(** A step of a client [k], which adds [evs] to the trace. *)
Lemma dinv_client k q q' evs d :
  dinv configs r d → clients d !! k = Some q → (length evs ≤ 1)%nat →
  seq_num_ (kvc q) ≤ seq_num_ (kvc q') → client_ok (trace d ++ evs) (services d) k q' →
  (∀ f, Invoke f ∈ evs → (encodable f ∧ wire f = f) ∧ f_client f = k ∧
     seq_num_ (kvc q) < f_seq f ≤ seq_num_ (kvc q') ∧ ∀ g, Invoke g ∈ evs → g = f) →
  (∀ j f lease v, evs !! j = Some (Return f lease v) →
     returned_ok (raft d) (trace d ++ evs) (length (trace d) + j) f lease v) →
  dinv configs r (put_client k q' evs d).
Proof using Hmesh.
  intros [Hreach Hkn Hss Hcalls Hinv Huniq Honce Hcl Hret] Hk Hlen Hseq Hok Hev Hrt.
  assert (∀ f, Invoke f ∈ trace d → Invoke f ∈ trace d ++ evs) as Hmore by set_solver.
  assert (∀ f g, Invoke f ∈ trace d → Invoke g ∈ evs → f_client f = f_client g → f_seq f < f_seq g)
    as Hlt.
  { intros f g Hf Hg Hc. destruct (Hev g Hg) as (_ & Hgk & Hgs & _).
    destruct (Hinv f Hf) as (_ & q0 & Hq0 & ?). rewrite Hc, Hgk, Hk in Hq0. simplify_eq. lia. }
  split; simpl; eauto.
  - intros f [Hf|Hf]%elem_of_app.
    + destruct (Hinv f Hf) as (? & q0 & Hq0 & ?). split; [done|].
      destruct (decide (f_client f = k)) as [E|Hne].
      * exists q'. rewrite E in Hq0 |- *. rewrite lookup_insert_eq. split; [done|]. simplify_eq. lia.
      * exists q0. by rewrite lookup_insert_ne.
    + destruct (Hev f Hf) as (? & -> & ? & _). split; [done|]. exists q'.
      rewrite lookup_insert_eq. split; [done|lia].
  - intros f g [Hf|Hf]%elem_of_app [Hg|Hg]%elem_of_app Hc Hs.
    + by apply Huniq.
    + specialize (Hlt f g Hf Hg Hc). lia.
    + specialize (Hlt g f Hg Hf (eq_sym Hc)). lia.
    + destruct (Hev g Hg) as (_ & _ & _ & H). by apply H.
  - intros i j f Hi Hj.
    apply lookup_app_Some in Hi as [Hi|[Hgei Hi]], Hj as [Hj|[Hgej Hj]]; [by eapply Honce|..].
    + apply list_elem_of_lookup_2 in Hi, Hj. specialize (Hlt f f Hi Hj eq_refl). lia.
    + apply list_elem_of_lookup_2 in Hi, Hj. specialize (Hlt f f Hj Hi eq_refl). lia.
    + apply lookup_lt_Some in Hi, Hj. lia.
  - intros j q0 Hj. destruct (decide (j = k)) as [->|Hne].
    + rewrite lookup_insert_eq in Hj. by simplify_eq.
    + rewrite lookup_insert_ne in Hj by done. destruct (Hcl j q0 Hj) as [? Hst]. split; [done|].
      destruct (cstate q0); naive_solver.
  - intros j f lease v Hj. apply lookup_app_Some in Hj as [Hj|[Hge Hj]].
    + destruct (Hret j f lease v Hj) as (Hf & P & HP & H). apply lookup_lt_Some in Hj.
      assert (take j (trace d ++ evs) = take j (trace d)) as E by (apply take_app_le; lia).
      unfold returned_ok. rewrite E. by eauto.
    + specialize (Hrt _ _ _ _ Hj). 
      by replace (length (trace d) + (j - length (trace d)))%nat with j in Hrt by lia.
Qed.
(** What the client sees of a finished call. *)
Lemma returned_now d k q req more i h s lease v :
  dinv configs r d → clients d !! k = Some q → cstate q = QAwait req more i h →
  services d !! i = Some s → ∀ f, calls s !! h = Some (CDone f lease (KV_SUCCESS, v)) →
  returned_ok (raft d) (trace d ++ [Return req lease v]) (length (trace d) + 0) req lease v.
Proof using Hmesh.
  intros Hinv Hk Hq Hs f Hh. destruct (di_clients _ _ _ Hinv k q Hk) as [_ Hst]. rewrite Hq in Hst.
  destruct Hst as [(Hreq & Hc & Hsq) (s0 & c0 & Hs0 & Hc0 & Ef)]. simplify_eq. simpl in *.
  unfold returned_ok. rewrite Nat.add_0_r, take_app_length. split; [done|].
  destruct (di_services _ _ _ Hinv i s Hs) as (p & Hp & Hok).
  pose proof (service_settled _ _ _ _ _ (di_reach _ _ _ Hinv) Hp Hok) as Hset.
  assert (∀ g, g ∈ taken_up s → Invoke g ∈ trace d) as Hin.
  { intros g Hg. destruct (settled_known _ _ _ Hset Hg) as (e & He & Hd).
    by eapply (di_known _ _ _ Hinv). }
  exists (taken_up s). split_and!; [done|done|].
  pose proof (ki_calls _ (so_inv _ _ _ Hok) h _ Hh) as Hdone. unfold taken_up in *.
  destruct lease; simpl in Hdone; [by apply lease_read_more|].
  split; [|by apply answered_more]. intros g Hg Hgc.
  destruct (di_invoked _ _ _ Hinv g (Hin g Hg)) as (_ & q0 & Hq0 & ?). rewrite Hgc, Hk in Hq0.
  simplify_eq. lia.
Qed.

Lemma retry_dinv k q req more d d' :
  dinv configs r d → clients d !! k = Some q →
  Invoke req ∈ trace d → f_client req = k → f_seq req = seq_num_ (kvc q) →
  retry k q req more d = Some d' → dinv configs r d'.
Proof using Hmesh.
  intros Hinv Hk Hreq Hc Hsq Hr. unfold retry, rotate_leader in Hr.
  destruct (di_clients _ _ _ Hinv k q Hk) as [Hid _].
  destruct (stubs_size (kvc q) =? 0); simplify_eq/=.
  apply (dinv_client (f_client req) q); try done; simpl; try lia.
  - split; [done|]. simpl. rewrite app_nil_r. done.
  - by intros f ?%not_elem_of_nil.
Qed.

(** The request of a client's next operation is its own and new. *)
Lemma next_request_fields q op key value :
  seq_num_ (kvc q) + 1 < pow64 →
  let f := next_request q op key value in
  f_client f = client_id_ (kvc q) ∧ f_seq f = seq_num_ (kvc q) + 1 ∧ wire f = f.
Proof using.
  intros Hs. unfold next_request, wire. rewrite add64_small by done. by destruct op.
Qed.

Lemma service_step_frame i l d d' :
  service_step i l d = Some d' →
  d' = mkDeployment (raft d') (services d') (taken d) (clients d) (trace d).
Proof using.
  unfold service_step. destruct (procs (raft d) !! i) as [p|]; [|done].
  destruct (services d !! i) as [s|]; [|done]. simpl. destruct (kstep _ _); [|done..].
  by intros [= <-].
Qed.

Lemma service_step_call i h f d d' :
  service_step i (KCall h f) d = Some d' →
  ∃ s c, services d' !! i = Some s ∧ calls s !! h = Some c ∧ call_cmd c = f.
Proof using.
  unfold service_step. destruct (procs (raft d) !! i) as [p|]; [|done].
  destruct (services d !! i) as [s|]; [|done]. simpl. unfold begin_call.
  destruct (calls _ !! h); [by destruct (f_op f)|].
  destruct (f_op f); intros [= <-]; simpl; rewrite lookup_insert_eq; eexists _, _;
    (split; [done|]); simpl; rewrite lookup_insert_eq; (split; [done|]); try done.
  by case_match.
Qed.

(** A step that a thread of a service takes by itself. *)
Lemma internal_dinv i l d d' :
  dinv configs r d → internal l = true → orderly (DService i l) d = true →
  service_step i l d = Some d' → dinv configs r d'.
Proof using Hmesh.
  intros Hinv Hl Ho Hs. rewrite (service_step_frame _ _ _ _ Hs).
  eapply (service_step_dinv i l); try done.
  - intros x ->. done.
  - intros h f ->. done.
  - intros a ->. done.
  - intros h ->. exact Ho.
  - destruct l; simpl in *; try done; lia.
Qed.

Lemma raft_dinv l d d' :
  dinv configs r d → disciplined l (raft d) = true → raft_step l d = Some d' → dinv configs r d'.
Proof using Hmesh.
  intros Hinv Ho Hs. unfold raft_step in Hs.
  assert (∃ c, step l (raft d) = Next c ∧ (∀ i x, l ≠ LPropose i x) ∧
    d' = mkDeployment c (services d) (taken d) (clients d) (trace d)) as (c & Hc & Hl & ->).
  { destruct l; try done; destruct (step _ _); simplify_eq; by eexists. }
  eapply dinv_raft; try done. intros e g He Hg.
  destruct (reachable_inv configs r _ Hmesh (di_reach _ _ _ Hinv)) as [Hci _].
  destruct (step_known l _ _ e Hci Ho Hc He) as [|(j & x & t & -> & _)];
    [by eapply (di_known _ _ _ Hinv)|by destruct (Hl j x)].
Qed.

Lemma apply_dinv i d d' :
  dinv configs r d → orderly (DApply i) d = true → apply_next i d = Some d' → dinv configs r d'.
Proof using Hmesh.
  intros Hinv Ho Hs. simpl in Ho. unfold apply_next in Hs.
  destruct (next_result i d) as [a|] eqn:Ha; [|done].
  cbn [mbind option_bind] in Hs. destruct (service_step i (KApply a) d) as [d1|] eqn:Hd1; [|done].
  simplify_eq/=. apply N.eqb_eq in Ho.
  rewrite (service_step_frame _ _ _ _ Hd1). simpl.
  eapply (service_step_dinv i (KApply a)); try done.
  - intros a' [= <-]. done.
  - rewrite lookup_insert_eq. simpl. lia.
  - intros j Hj. by rewrite lookup_insert_ne.
Qed.

Lemma invoke_dinv k op key value d d' :
  dinv configs r d → orderly (DInvoke k op key value) d = true →
  invoke k op key value d = Some d' → dinv configs r d'.
Proof using Hmesh.
  intros Hinv Ho Hs. simpl in Ho. unfold invoke in Hs.
  destruct (clients d !! k) as [q|] eqn:Hk; [|done]. simpl in Hs.
  destruct (cstate q) eqn:Hq; simplify_eq. apply andb_true_iff in Ho as [Hsq He].
  apply N.ltb_lt in Hsq. apply bool_decide_eq_true in He.
  destruct (next_request_fields q op key value Hsq) as (Hc & Hf & Hw).
  destruct (di_clients _ _ _ Hinv k q Hk) as [Hid _].
  apply (dinv_client k q); try done; simpl; rewrite ?add64_small by done; try lia.
  - split; [done|]. simpl. split; [set_solver|]. by rewrite Hc, Hf.
  - intros f Hin%list_elem_of_singleton. injection Hin as ->.
    split_and!; [done|done|congruence|rewrite Hf; lia|rewrite Hf; lia|].
    intros g Hg%list_elem_of_singleton. by injection Hg.
  - intros [|j] f lease v Hj; simplify_eq/=.
Qed.

Lemma send_dinv k h d d' :
  dinv configs r d → send_request k h d = Some d' → dinv configs r d'.
Proof using Hmesh.
  intros Hinv Hs. unfold send_request in Hs.
  destruct (clients d !! k) as [q|] eqn:Hk; [|done]. simpl in Hs.
  destruct (cstate q) as [|req [|more]|] eqn:Hq; try done.
  destruct (service_step _ _ d) as [d1|] eqn:Hd1; [|done]. simplify_eq/=.
  destruct (di_clients _ _ _ Hinv k q Hk) as [Hid Hst]. rewrite Hq in Hst.
  pose proof (service_step_frame _ _ _ _ Hd1) as Ed1.
  assert (dinv configs r d1) as Hinv1.
  { rewrite Ed1. eapply (service_step_dinv (leader_idx_ (kvc q)) (KCall h req)); try done.
    intros h' f' [= _ <-]. apply Hst. }
  apply (dinv_client k q); try done; try (simpl; lia).
  - by rewrite Ed1.
  - split; [done|]. simpl. rewrite app_nil_r. split; [by rewrite Ed1|].
    by eapply service_step_call.
  - by intros f ?%not_elem_of_nil.
Qed.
- - - - -
PROBLEM DESCRIPTION: Your answer should consist of the lines from the line with "Lemma service_step_call i" to the line with "Lemma internal_dinv i" above, repeated exactly, both ends included.

YOUR SOLUTION:
Lemma service_step_call i h f d d' :
  service_step i (KCall h f) d = Some d' →
  ∃ s c, services d' !! i = Some s ∧ calls s !! h = Some c ∧ call_cmd c = f.
Proof using.
  unfold service_step. destruct (procs (raft d) !! i) as [p|]; [|done].
  destruct (services d !! i) as [s|]; [|done]. simpl. unfold begin_call.
  destruct (calls _ !! h); [by destruct (f_op f)|].
  destruct (f_op f); intros [= <-]; simpl; rewrite lookup_insert_eq; eexists _, _;
    (split; [done|]); simpl; rewrite lookup_insert_eq; (split; [done|]); try done.
  by case_match.
Qed.

(** A step that a thread of a service takes by itself. *)
Lemma internal_dinv i l d d' :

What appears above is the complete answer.